Magic of a prince in Tully
ANY little girl could tell you there is magic in the air when a prince comes to town.
On Saturday afternoon I received a largely incoherent phone call from my mother in Tully.
Eventually I was able to figure out she was squealing from excitement because after patiently staking out her place at the showgrounds for more than an hour, she had shaken hands with Prince William.
‘‘ He was so lovely, so like his mother, a real people’s person, you know?

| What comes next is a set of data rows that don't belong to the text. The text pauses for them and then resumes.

(* ===== verification/Logging.v ===== *)
(** * The logger ([internal/logging/logging.go]) and sizes

    The options [NewLogger] builds from the configuration, and the directory it
    creates for the log file. The logger itself ([hclog]) and the rotating file
    ([lumberjack]) are libraries. *)

From S2P Require Import Prelude Utf8 Base64 Json GoJson Config Codec Fsm Runtime Url Lifecycle.
Local Open Scope Z_scope.

(** [Size.Bytes] and [Size.Megabytes]: truncated division. *)
Definition Size_Bytes (s : Z) : Z := s.
Definition Megabytes (s : Z) : Z := Z.quot s (Z.shiftl 1 20).

Definition orDefault (v def : Z) : Z := if v <=? 0 then def else v.

(** [filepath.Dir]: the text up to the last slash, cleaned. *)
Fixpoint upto_slash (p : bytes) : bytes :=
  match p with
  | [] => []
  | c :: r => if decide (c = "/"%char ∨ "/"%char ∈ r) then c :: upto_slash r else []
  end.
Definition filepath_Dir (path : string) : string := of_bytes (filepath_Clean (upto_slash (to_bytes path))).

(** What [hclog] defines: its levels, their parser, [hclog.NoLevel] and
    [hclog.Info]. *)
Class LogLib : Type := {
  Level : Type;
  Level_eq_dec :: EqDecision Level;
  LevelFromString : string → Level;
  NoLevel : Level;
  Info : Level;
}.

  (** [lumberjack.Logger]. *)
Record rotation : Type := mkRotation {
  rot_Filename : string;
  rot_MaxSize : Z;
  rot_MaxBackups : Z;
  rot_MaxAge : Z;
  rot_LocalTime : bool;
  rot_Compress : bool;
}.

(** [hclog.LoggerOptions]; no rotation means the default output. *)
Record logger_options `{LogLib} : Type := mkOptions {
  opt_Name : string;
  opt_Level : Level;
  opt_JSONFormat : bool;
  opt_Output : option rotation;
}.
Arguments mkOptions {_} _ _ _ _.

Section Logging.
  Context `{Env, LogLib}.

  (** The directory of the log file is created first; an error is dropped and
      appears when the file is opened. *)
Definition NewLogger (cfg : LogConfig) (name : string) : M logger_options :=
    let l := LevelFromString (Log_Level cfg) in
    let level := if decide (l ≠ NoLevel) then l else Info in
    if decide (Log_File cfg ≠ "") then
      let dir := filepath_Dir (Log_File cfg) in
      _ ← (if decide (dir ≠ "") then _ ← do_call (MkdirAll dir 493); mret tt else mret tt);
      let maxSize := if Log_MaxSize cfg <=? 0 then default_MaxSize else Log_MaxSize cfg in
      mret (mkOptions name level (Log_JSON cfg)
        (Some (mkRotation (Log_File cfg) (Megabytes maxSize) (orDefault (Log_MaxBackups cfg) 7)
                 (orDefault (Log_MaxAge cfg) 30) true true)))
    else mret (mkOptions name level (Log_JSON cfg) None).

  (** Cleaning never gives the empty path. *)
Lemma filepath_Clean_nonempty p : filepath_Clean p ≠ [].
Proof.
  unfold filepath_Clean. set (rooted := bool_decide (head p = Some "/"%char)).
  assert (∀ segs acc, Forall (λ s, s ≠ []) acc → Forall (λ s, s ≠ []) (foldl (file_step rooted) acc segs)) as Hseg.
  { induction segs as [|s segs IH]; intros acc Hacc; [done|]. cbn. apply IH. unfold file_step.
    repeat case_decide; try done.
    - destruct acc as [|s' acc]; [by destruct rooted; repeat constructor|]. case_decide; [by constructor|].
      by apply Forall_cons in Hacc as [_ ?].
    - constructor; [tauto|done]. }
  specialize (Hseg (split_on "/"%char p) [] (Forall_nil_2 _)).
  set (acc := foldl _ _ _) in *. destruct rooted; [done|].
  assert (Forall (λ s, s ≠ []) (reverse acc)) as Hr by (rewrite reverse_Permutation; exact Hseg).
  destruct (reverse acc) as [|s segs]; [done|]. apply Forall_cons in Hr as [Hs _].
  destruct s as [|c s]; [done|]. by destruct segs.
Qed.

Lemma filepath_Dir_nonempty path : filepath_Dir path ≠ "".
Proof.
  unfold filepath_Dir. intros Hd. apply (filepath_Clean_nonempty (upto_slash (to_bytes path))).
  by rewrite <-(to_of_bytes (filepath_Clean _)), Hd.
Qed.

  (** The runs of [NewLogger]: at most the directory is created. *)
Definition logger_run (cfg : LogConfig) (tr : trace) : Prop :=
    if decide (Log_File cfg = "") then tr = []
    else ∃ a evs, tr = [Called (MkdirAll (filepath_Dir (Log_File cfg)) 493) a evs].

Lemma wp_NewLogger cfg name f (Q : outcome logger_options → trace → Prop) :
  (∀ tr, logger_run cfg tr →
     Q (Done (mkOptions name
         (if decide (LevelFromString (Log_Level cfg) ≠ NoLevel) then LevelFromString (Log_Level cfg) else Info)
         (Log_JSON cfg)
         (if decide (Log_File cfg = "") then None
          else Some (mkRotation (Log_File cfg)
                 (Megabytes (if Log_MaxSize cfg <=? 0 then default_MaxSize else Log_MaxSize cfg))
                 (orDefault (Log_MaxBackups cfg) 7) (orDefault (Log_MaxAge cfg) 30) true true)))) tr) →
  wp (NewLogger cfg name) f Q.
Proof.
  intros HQ. unfold NewLogger, logger_run in *. destruct (decide (Log_File cfg = "")) as [Hf|Hf].
  - rewrite decide_False by tauto. wp_step. by apply HQ.
  - rewrite decide_True by done. wp_step. rewrite decide_True by apply filepath_Dir_nonempty.
    do 3 wp_step. wp_step. apply HQ. by eexists _, _.
Qed.

Lemma logger_run_calls cfg tr : logger_run cfg tr →
  calls_of tr = if decide (Log_File cfg = "") then [] else [MkdirAll (filepath_Dir (Log_File cfg)) 493].
Proof. unfold logger_run. case_decide; [by intros ->|]. by intros (a & evs & ->). Qed.

Lemma logger_run_holds cfg tr held : logger_run cfg tr → holds held tr = held.
Proof. unfold logger_run. case_decide; [by intros ->|]. by intros (a & evs & ->). Qed.

(** C39: the logger's options. The directory of the log file is created when there
    is one and nothing else is called. The level is the configured one or info when it is
    empty or unknown; a file is rotated with positive backups and age; the rotation
    size in megabytes is the configured size rounded down, 100 when none is
    configured, and it is zero, which the rotation library reads as its own
    default of 100, exactly when the configured size is positive and below one
    megabyte. *)
Theorem logger_options_sound (cfg : LogConfig) (name : string) (f : FSM) :
  wp (NewLogger cfg name) f (λ res tr, ∃ o, res = Done o ∧
  calls_of tr = (if decide (Log_File cfg = "") then [] else [MkdirAll (filepath_Dir (Log_File cfg)) 493]) ∧
  opt_Name o = name ∧ opt_JSONFormat o = Log_JSON cfg ∧
  (LevelFromString (Log_Level cfg) = NoLevel → opt_Level o = Info) ∧
  (LevelFromString (Log_Level cfg) ≠ NoLevel → opt_Level o = LevelFromString (Log_Level cfg)) ∧
  match opt_Output o with
  | None => Log_File cfg = ""
  | Some r =>
      rot_Filename r = Log_File cfg ∧ Log_File cfg ≠ "" ∧ 0 < rot_MaxBackups r ∧ 0 < rot_MaxAge r ∧
      (Log_MaxSize cfg <= 0 → rot_MaxSize r = 100) ∧
      (0 < Log_MaxSize cfg → rot_MaxSize r * 2 ^ 20 <= Log_MaxSize cfg < (rot_MaxSize r + 1) * 2 ^ 20) ∧
      (rot_MaxSize r = 0 ↔ 0 < Log_MaxSize cfg < 2 ^ 20)
  end).
Proof.
  apply wp_NewLogger. intros tr Hc%logger_run_calls. eexists. split; [done|].
  cbn [opt_Name opt_JSONFormat opt_Level opt_Output]. split; [exact Hc|]. split; [done|]. split; [done|].
  split; [intros ->; by rewrite decide_False by tauto|]. split; [intros Hl; by rewrite decide_True|].
  destruct (decide (Log_File cfg = "")) as [Hf|Hf]; [done|].
  cbn. unfold orDefault, Megabytes, default_MaxSize. change (Z.shiftl 1 20) with 1048576.
  change (Z.pow_pos 2 20) with 1048576.
  split_ifs; split_and!; try done; try lia; try (rewrite Z.quot_div_nonneg by lia; divlia).
Qed.
End Logging.

Example dirs : map filepath_Dir ["/var/log/raft.log"; "raft.log"; "/raft.log"; "a/./b//c.log"; "logs/"] =
  ["/var/log"; "."; "/"; "a/b"; "logs"].
Proof. vm_compute. reflexivity. Qed.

He had time for everyone,’’ she gushed.
The last time I received such an energetic phone call from my normally placid mother was when Cyclone Yasi was hurtling towards my home town and she wanted to sob out a hysterical final goodbye.
Tully and Cardwell hit international headlines for all the wrong reasons last month so it’s wonderful to see the towns back on the front pages in happier circumstances.
Someone had obviously told Prince William what North Queenslanders already knew – these little towns are incredible places filled with equally amazing people.
It’s a shame Prince William’s visit drew the predictable outcry from the rabid republicans, although it was satisfying to note their protests were largely overshadowed by the excitement surrounding the royal visit.
The people of Tully and Cardwell don’t care about the political debate over Australia’s status as a monarchy.
All that matters is the prince has taken the time to travel from the other side of the world just to visit them and listen to their stories.
For Cardwell’s 102-year-old Betty Evans, meeting Prince William was a highlight in the twilight years of a long life well lived.
Little Clare Mooney will be able to tell her grandchildren how, as a cheeky six-year-old, she proposed marriage to a prince.
Before she married my father, my mother was married briefly to a man whom she discovered was more toad than prince.
As an act of defiance she had a jeweller shatter the diamond on her engagement ring and replicate the sapphire ring worn by Princess Diana, a strong woman whom she idolised.
Meeting the son of the woman she has long admired has brought a smile back to her face as she waits patiently for the insurance company to decide when the leaking roof of her house can be replaced.
I understand the royal family evokes strong emotions in many people.
But when so many of those emotions are positive ones, to me there’s no question that a royal visit was just what North Queensland needed.